Remembering COVID-19 for Future Generations

An SDSU Library project will record memories of the global pandemic from the campus community as a resource for future historians.
By Rebecca Williamson
 

“We now find ourselves living through an extraordinary crisis. It is critical that we preserve a record about our shared experience.”

It is common to hear “this is a historic time” amid the impact of the COVID-19 pandemic. Libraries around the world are taking this to heart, striving to document this  moment in time. This includes the San Diego State University Library and its Special Collections and University Archives team who are launching the SDSU COVID-19 Memory Project.

“One of the core missions of the University Library is to preserve the historical record of SDSU,” said Library Dean Patrick McCarthy. “We now find ourselves living through an extraordinary crisis. It is critical that we preserve a record about our shared experience. I am very excited that the Special Collections and University Archives COVID-19 Memory Project will allow us to preserve the stories, images, and life-altering experiences of everyone at SDSU.”

University Archivist Amanda Lanthorne and Assistant Head of Special Collections and University Archives Anna Culbertson emphasize the lack of historical records at SDSU on the 1918 Spanish Flu pandemic — no yearbooks, no commencement programs. Their efforts hope to ensure scholars 100 years from now are able to look back at this time and find historical records from SDSU.
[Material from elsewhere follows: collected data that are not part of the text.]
(* ===== verification/BtStore.v ===== *)
(** Entries of a B-tree page and their overflow pages (btree.c): what
    [sqlite3BtreeInsert] and [sqlite3BtreeDelete] do to the page the cursor is
    at, and reading an entry back. *)
From S2P Require Import Prelude.
From S2P Require Import Bits.
From S2P Require Import Util.
From S2P Require Import Varint.
From S2P Require Import Vfs.
From S2P Require Import Mem.
From S2P Require Import Bitvec.
From S2P Require Import BtPage.
From S2P Require Import BtSpace.
From S2P Require Import BtDefrag.
From S2P Require Import BtCells.
From S2P Require Import BtList.
From S2P Require Import BtPages.
From S2P Require Import BtFree.
From S2P Require Import BtAlloc.
From S2P Require Import BtOvfl.
Open Scope Z_scope.

Section code.
Context {T : Type} {P : Pager T}.
Abbreviation Bt := (Bt T).
Abbreviation M := (M T).

(** The page [pg] as [p] knows it, with its content. *)
Definition load (pg : Z) (p : MemPage) : M MemPage := gets (fun s => set_aData (content s pg) p).

(** An operation on the bytes of the page, with its result code. *)
Definition on_page (pg : Z) (op : option (Z * MemPage)) : M MemPage :=
  let! ' (rc, p) := lift op in
  modify (set_page pg (aData p)) ;;;
  if negb (rc =? SQLITE_OK) then fail rc else ret p.

(** [pEnd] is [pSrc->aDataEnd] when [pCell] points into the page [pSrc]. *)
Definition ptrmapPutOvflPtr (pg : Z) (t : PageType) (pEnd : option Z) (buf : list Z) (pCell : Z) : M unit :=
  let! b := gets bt_shared in
  let! info := lift (parseCell b t buf pCell) in
  if nLocal info <? nPayload info then
    if (match pEnd with Some e => (pCell <=? e) && (e <? pCell + nLocal info) | None => false end) then fail SQLITE_CORRUPT
    else
      let! ovfl := lift (get4 buf (pCell + nSize info - 4)) in
      ptrmapPut ovfl PTRMAP_OVERFLOW1 pg
  else ret tt.

(** [insertCellFast], with its calls of the pager and of [ptrmapPutOvflPtr]. *)
Definition insert_cell (pg : Z) (pPage : MemPage) (temp : list Z) (i : Z) (pCell : list Z) (sz : Z) : M MemPage :=
  let! b := gets bt_shared in
  if sz + 2 >? nFree pPage then
    let! ' (_, pPage) := lift (insertCellFast b pPage temp SQLITE_OK SQLITE_OK i pCell sz) in
    ret pPage
  else
    pager_write pg ;;;
    let! pPage := load pg pPage in
    let! pPage := on_page pg (insertCellFast b pPage temp SQLITE_OK SQLITE_OK i pCell sz) in
    let! vacuum := gets autoVacuum in
    (if vacuum : bool then ptrmapPutOvflPtr pg (pgType pPage) None pCell 0 else ret tt) ;;;
    ret pPage.

Definition BTREE_CLEAR_CELL (pg : Z) (t : PageType) (pCell : Z) : M CellInfo :=
  let! b := gets bt_shared in
  let! d := gets (fun s => content s pg) in
  let! info := lift (parseCell b t d pCell) in
  (if negb (nLocal info =? nPayload info) then clearCellOverflow pg pCell info else ret tt) ;;;
  ret info.

(** [if( pPage->nFree<0 )] *)
Definition count_free (pg : Z) (pPage : MemPage) : M MemPage :=
  if nFree pPage <? 0 then
    let! b := gets bt_shared in
    let! pPage := load pg pPage in
    let! ' (rc, pPage) := lift (btreeComputeFreeSpace b pPage) in
    if negb (rc =? SQLITE_OK) then fail rc else ret pPage
  else ret pPage.

Definition set_pPage (p : MemPage) (c : BtCursor) : BtCursor :=
  mkCursor (c_pgno c) p (c_ix c) (c_info c) (c_ValidNKey c) (c_ValidOvfl c) (c_aOverflow c).
(** [pCur->info.nSize = 0] *)
Definition forget_info (c : BtCursor) : BtCursor :=
  let i := c_info c in
  mkCursor (c_pgno c) (c_pPage c) (c_ix c) (mkCellInfo (nKey i) (pPayload i) (nPayload i) (nLocal i) 0) (c_ValidNKey c) (c_ValidOvfl c) (c_aOverflow c).
Definition invalidateOverflowCache (c : BtCursor) : BtCursor :=
  mkCursor (c_pgno c) (c_pPage c) (c_ix c) (c_info c) (c_ValidNKey c) false (c_aOverflow c).
(** [idx = ++pCur->ix; pCur->curFlags &= ~BTCF_ValidNKey;] *)
Definition next_ix (c : BtCursor) : BtCursor :=
  mkCursor (c_pgno c) (c_pPage c) (u16 (c_ix c + 1)) (c_info c) false (c_ValidOvfl c) (c_aOverflow c).

(** From the place that was found on, to the call of [balance]; [newCell] is
    [pTmpSpace], [temp] the buffer of the pager. *)
Definition insert_entry (pCur : BtCursor) (pX : BtreePayload) (loc : Z) (newCell temp : list Z) : M BtCursor :=
  let pg := c_pgno pCur in
  let! pPage := count_free pg (c_pPage pCur) in
  let! ' (szNew, newCell) := fillInCell (pgType pPage) newCell pX in
  let pCur := forget_info pCur in
  if loc =? 0 then
    let idx := c_ix pCur in
    if idx >=? nCell pPage then fail SQLITE_CORRUPT
    else
      pager_write pg ;;;
      let! pPage := load pg pPage in
      let! oldCell := lift (findCell pPage idx) in
      let! newCell := (if negb (leaf (pgType pPage)) then lift (b ← mem_read (aData pPage) oldCell 4; mem_write newCell 0 b)
                       else ret newCell) in
      let! info := BTREE_CLEAR_CELL pg (pgType pPage) oldCell in
      let pCur := invalidateOverflowCache pCur in
      let! b := gets bt_shared in
      let! vacuum := gets autoVacuum in
      if (nSize info =? szNew) && (nLocal info =? nPayload info) && (negb vacuum || (szNew <? minLocal (pgType pPage))) then
        if oldCell <? hdrOffset pPage + 10 then fail SQLITE_CORRUPT
        else if oldCell + szNew >? pageSize b then fail SQLITE_CORRUPT
        else
          let! c := lift (mem_read newCell 0 szNew) in
          write_page pg oldCell c ;;;
          let! pPage := load pg pPage in
          ret (set_pPage pPage pCur)
      else
        let! pPage := load pg pPage in
        let! pPage := on_page pg (dropCell b pPage idx (nSize info) SQLITE_OK) in
        let! pPage := insert_cell pg pPage temp idx newCell szNew in
        ret (set_pPage pPage pCur)
  else
    let pCur := if (loc <? 0) && (nCell pPage >? 0) then next_ix pCur else pCur in
    let! pPage := insert_cell pg pPage temp (c_ix pCur) newCell szNew in
    ret (set_pPage pPage pCur).

(** On a leaf page, to the call of [balance]. *)
Definition delete_entry (pCur : BtCursor) : M BtCursor :=
  let pg := c_pgno pCur in
  let iCellIdx := c_ix pCur in
  if nCell (c_pPage pCur) <=? iCellIdx then fail SQLITE_CORRUPT
  else
    let! pPage := load pg (c_pPage pCur) in
    let! pCell := lift (findCell pPage iCellIdx) in
    let! pPage := (let! r := attempt (count_free pg pPage) in
                   match r with inl _ => fail SQLITE_CORRUPT | inr p => ret p end) in
    if pCell <? cellOffset pPage + nCell pPage then fail SQLITE_CORRUPT
    else
      pager_write pg ;;;
      let! info := BTREE_CLEAR_CELL pg (pgType pPage) pCell in
      let! b := gets bt_shared in
      let! pPage := load pg pPage in
      let! pPage := on_page pg (dropCell b pPage iCellIdx (nSize info) SQLITE_OK) in
      ret (set_pPage pPage pCur).

Definition sqlite3BtreeIntegerKey (pCur : BtCursor) : M (Z * BtCursor) :=
  let! pCur := getCellInfo pCur in
  ret (nKey (c_info pCur), pCur).
End code.

(** * The header of a cell *)

Definition cell_header (t : PageType) (n key : Z) : list Z := putVarint32 n ++ (if intKey t then sqlite3PutVarint (u64 key) else []).

(** Where the payload begins. *)
Definition cell_start (t : PageType) (n key : Z) : Z := childPtrSize t + zlen (cell_header t n key).

Definition key_ok (t : PageType) (n key : Z) : Prop := if intKey t then - 2 ^ 63 <= key < 2 ^ 63 else key = n.

Lemma i64_u64 x : - 2 ^ 63 <= x < 2 ^ 63 -> i64 (u64 x) = x.
Proof. intros Hx. unfold i64, u64. rewrite Zplus_mod_idemp_l, Z.mod_small; lia. Qed.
Due to many individuals having different experiences and reactions to the current situation, the hope is for a very broad representation in the collection, including alumni, students at the main campus and SDSU Imperial Valley, faculty, staff and international students.

Contributions are accepted in the form of journals and diaries, written or visual reflections on specific events, original art, poetry, letters, audio recordings, multimedia presentations or films — anything with historical, cultural, or research value. There is also interest in pre-graded assignments completed by students during the pandemic.

While digital submissions are being accepted currently, there is also the hope for physical submissions once the library is reopened.

“There is power in handling someone’s physical journal that can’t be duplicated in a digital rendering,” said Lanthorne.  

There are few restrictions on what will be accepted, and some submissions may not be accepted due to safety, confidentiality, space limitations or a lack of research value.  

Once the items have been received, digital items will be placed in the digital collections database, and physical items will be indexed. Future, students will use these primary sources for research papers and communication professionals will lift quotes to enliven stories about the global pandemic. Historians will have the opportunity to accurately reflect on what the SDSU community experienced during this time period.